• Task item:
Below are records; give the number of their lines that hold the word "Roomy", and write nothing more.

##### Material for this task #####

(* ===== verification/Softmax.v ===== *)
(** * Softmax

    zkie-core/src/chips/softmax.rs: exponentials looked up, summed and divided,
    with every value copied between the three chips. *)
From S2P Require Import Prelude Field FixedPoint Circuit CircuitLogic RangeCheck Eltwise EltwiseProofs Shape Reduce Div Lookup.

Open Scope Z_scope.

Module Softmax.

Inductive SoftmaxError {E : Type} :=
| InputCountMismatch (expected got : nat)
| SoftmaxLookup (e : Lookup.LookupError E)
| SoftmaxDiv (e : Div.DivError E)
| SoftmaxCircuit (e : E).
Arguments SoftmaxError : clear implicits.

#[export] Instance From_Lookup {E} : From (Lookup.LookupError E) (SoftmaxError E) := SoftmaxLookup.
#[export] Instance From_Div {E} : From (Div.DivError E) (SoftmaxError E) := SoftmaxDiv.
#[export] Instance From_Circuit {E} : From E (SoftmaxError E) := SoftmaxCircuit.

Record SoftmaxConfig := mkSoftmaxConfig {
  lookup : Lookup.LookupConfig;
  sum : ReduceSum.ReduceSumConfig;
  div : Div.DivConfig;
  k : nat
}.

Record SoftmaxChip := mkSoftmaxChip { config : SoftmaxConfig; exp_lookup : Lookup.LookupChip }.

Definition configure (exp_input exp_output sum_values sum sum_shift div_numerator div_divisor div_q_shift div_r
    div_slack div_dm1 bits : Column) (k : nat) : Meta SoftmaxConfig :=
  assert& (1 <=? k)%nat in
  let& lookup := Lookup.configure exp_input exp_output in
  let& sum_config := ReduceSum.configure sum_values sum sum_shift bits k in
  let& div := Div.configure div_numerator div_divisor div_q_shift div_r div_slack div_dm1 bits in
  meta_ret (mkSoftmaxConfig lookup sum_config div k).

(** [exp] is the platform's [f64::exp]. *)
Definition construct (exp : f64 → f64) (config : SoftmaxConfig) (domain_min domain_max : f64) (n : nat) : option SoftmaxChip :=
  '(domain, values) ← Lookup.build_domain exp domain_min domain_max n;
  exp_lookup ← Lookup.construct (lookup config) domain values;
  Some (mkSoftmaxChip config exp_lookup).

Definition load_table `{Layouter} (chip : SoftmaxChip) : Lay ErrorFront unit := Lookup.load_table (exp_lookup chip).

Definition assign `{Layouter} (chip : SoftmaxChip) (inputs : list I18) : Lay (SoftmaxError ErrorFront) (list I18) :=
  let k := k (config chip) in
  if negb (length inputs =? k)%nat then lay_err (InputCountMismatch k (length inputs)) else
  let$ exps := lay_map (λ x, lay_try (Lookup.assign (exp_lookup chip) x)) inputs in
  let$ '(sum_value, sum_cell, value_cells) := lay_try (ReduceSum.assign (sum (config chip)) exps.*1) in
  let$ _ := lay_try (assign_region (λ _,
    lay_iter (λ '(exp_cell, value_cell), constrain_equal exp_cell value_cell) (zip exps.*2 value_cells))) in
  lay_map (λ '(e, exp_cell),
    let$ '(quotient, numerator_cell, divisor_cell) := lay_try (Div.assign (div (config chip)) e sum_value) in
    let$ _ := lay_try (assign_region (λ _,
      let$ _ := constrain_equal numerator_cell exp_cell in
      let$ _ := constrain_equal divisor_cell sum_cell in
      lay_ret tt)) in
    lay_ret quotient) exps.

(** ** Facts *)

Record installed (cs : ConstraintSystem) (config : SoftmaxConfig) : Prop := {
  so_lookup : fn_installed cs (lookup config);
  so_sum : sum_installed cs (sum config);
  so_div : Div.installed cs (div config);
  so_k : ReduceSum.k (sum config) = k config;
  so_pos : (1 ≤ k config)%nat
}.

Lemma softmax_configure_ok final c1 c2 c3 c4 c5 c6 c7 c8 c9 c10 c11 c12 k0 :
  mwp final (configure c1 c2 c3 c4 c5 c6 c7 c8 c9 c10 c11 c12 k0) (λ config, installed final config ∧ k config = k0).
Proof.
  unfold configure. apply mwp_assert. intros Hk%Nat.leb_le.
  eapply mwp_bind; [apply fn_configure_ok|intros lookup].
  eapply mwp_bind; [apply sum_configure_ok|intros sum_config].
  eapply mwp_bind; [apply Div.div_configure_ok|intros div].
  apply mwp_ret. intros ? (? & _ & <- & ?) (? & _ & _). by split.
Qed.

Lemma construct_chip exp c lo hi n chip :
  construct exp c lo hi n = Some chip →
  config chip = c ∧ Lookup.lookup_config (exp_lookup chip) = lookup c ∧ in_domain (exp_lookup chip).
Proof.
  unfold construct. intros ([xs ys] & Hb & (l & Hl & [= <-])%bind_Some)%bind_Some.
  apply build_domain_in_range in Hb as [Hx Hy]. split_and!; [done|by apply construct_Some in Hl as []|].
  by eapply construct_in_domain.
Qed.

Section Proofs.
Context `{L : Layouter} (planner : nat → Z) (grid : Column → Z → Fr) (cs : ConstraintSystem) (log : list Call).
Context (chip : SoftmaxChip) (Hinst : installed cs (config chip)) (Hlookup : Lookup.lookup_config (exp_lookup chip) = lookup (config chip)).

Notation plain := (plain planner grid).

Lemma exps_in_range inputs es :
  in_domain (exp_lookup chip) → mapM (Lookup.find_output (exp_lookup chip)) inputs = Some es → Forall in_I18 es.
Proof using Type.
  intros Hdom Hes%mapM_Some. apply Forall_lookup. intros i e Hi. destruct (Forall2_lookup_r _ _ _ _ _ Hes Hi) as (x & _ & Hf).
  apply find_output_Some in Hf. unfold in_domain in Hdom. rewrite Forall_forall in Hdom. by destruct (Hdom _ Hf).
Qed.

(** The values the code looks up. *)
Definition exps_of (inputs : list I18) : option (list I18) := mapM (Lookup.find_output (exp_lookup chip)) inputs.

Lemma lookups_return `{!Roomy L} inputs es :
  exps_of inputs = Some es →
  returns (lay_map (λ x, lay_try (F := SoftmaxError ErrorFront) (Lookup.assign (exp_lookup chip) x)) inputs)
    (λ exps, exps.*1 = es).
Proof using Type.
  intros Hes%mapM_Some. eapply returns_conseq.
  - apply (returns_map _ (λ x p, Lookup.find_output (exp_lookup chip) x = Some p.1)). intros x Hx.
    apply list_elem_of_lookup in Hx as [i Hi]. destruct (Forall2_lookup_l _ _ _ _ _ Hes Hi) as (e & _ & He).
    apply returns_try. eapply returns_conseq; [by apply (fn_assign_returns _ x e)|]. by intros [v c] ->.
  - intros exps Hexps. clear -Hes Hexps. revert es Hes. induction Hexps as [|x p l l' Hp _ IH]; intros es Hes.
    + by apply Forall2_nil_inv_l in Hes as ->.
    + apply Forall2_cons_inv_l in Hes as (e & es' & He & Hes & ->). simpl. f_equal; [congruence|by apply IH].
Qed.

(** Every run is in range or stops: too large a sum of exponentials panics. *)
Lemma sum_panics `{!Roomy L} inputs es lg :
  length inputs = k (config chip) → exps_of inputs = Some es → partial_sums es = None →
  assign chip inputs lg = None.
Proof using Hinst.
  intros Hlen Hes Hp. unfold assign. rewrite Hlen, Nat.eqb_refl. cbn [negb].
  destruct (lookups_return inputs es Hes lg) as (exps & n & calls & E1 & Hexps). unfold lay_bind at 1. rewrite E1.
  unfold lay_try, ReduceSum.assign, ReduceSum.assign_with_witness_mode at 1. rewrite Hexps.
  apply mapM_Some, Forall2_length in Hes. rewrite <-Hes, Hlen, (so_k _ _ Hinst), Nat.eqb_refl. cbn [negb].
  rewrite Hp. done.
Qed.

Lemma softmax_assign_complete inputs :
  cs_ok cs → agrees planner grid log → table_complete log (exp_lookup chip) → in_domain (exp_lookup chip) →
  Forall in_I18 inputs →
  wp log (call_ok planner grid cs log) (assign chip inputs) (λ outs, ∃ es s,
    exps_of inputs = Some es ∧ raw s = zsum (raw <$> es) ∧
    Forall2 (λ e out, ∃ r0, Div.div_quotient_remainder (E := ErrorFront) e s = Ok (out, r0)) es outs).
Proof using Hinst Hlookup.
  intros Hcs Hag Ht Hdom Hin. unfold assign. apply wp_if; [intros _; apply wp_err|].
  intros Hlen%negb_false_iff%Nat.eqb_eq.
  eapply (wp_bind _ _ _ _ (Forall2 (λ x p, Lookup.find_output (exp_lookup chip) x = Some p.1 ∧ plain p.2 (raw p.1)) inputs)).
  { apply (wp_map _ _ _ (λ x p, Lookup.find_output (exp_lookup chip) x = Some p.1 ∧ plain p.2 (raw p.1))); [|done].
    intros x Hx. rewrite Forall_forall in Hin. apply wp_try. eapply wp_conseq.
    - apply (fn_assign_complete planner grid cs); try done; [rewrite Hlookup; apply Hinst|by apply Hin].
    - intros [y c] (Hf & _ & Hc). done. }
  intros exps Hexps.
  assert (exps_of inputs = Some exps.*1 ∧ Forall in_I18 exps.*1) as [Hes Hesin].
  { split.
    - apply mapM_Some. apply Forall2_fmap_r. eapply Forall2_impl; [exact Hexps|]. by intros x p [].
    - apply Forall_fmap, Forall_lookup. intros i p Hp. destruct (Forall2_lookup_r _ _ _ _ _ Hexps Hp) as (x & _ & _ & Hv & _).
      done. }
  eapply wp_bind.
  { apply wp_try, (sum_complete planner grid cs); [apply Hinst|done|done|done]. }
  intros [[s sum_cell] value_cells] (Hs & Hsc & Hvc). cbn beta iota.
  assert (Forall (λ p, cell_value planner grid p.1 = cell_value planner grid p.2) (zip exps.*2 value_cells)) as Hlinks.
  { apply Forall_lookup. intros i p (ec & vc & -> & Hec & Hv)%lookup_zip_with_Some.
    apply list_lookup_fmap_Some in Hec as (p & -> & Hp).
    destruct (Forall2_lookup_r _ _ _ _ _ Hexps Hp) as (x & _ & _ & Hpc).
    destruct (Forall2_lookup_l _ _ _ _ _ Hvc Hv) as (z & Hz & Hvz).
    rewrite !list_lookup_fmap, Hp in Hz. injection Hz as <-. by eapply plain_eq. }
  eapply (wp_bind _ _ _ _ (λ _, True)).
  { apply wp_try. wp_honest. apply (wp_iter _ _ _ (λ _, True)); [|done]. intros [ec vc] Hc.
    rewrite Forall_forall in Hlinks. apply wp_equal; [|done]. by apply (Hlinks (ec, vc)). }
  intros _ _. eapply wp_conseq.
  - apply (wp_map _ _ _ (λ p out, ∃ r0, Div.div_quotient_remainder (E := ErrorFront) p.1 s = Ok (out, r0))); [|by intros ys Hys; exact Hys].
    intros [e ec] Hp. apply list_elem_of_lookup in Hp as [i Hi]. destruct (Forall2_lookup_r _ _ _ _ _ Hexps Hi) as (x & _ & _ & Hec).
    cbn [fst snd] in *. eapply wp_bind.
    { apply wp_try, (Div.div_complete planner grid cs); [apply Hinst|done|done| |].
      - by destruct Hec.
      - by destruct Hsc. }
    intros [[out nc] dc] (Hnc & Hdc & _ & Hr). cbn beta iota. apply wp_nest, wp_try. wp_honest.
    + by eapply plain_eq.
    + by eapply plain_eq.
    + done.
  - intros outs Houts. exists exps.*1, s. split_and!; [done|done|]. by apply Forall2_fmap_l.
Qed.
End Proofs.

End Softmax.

#####

• Your response:
2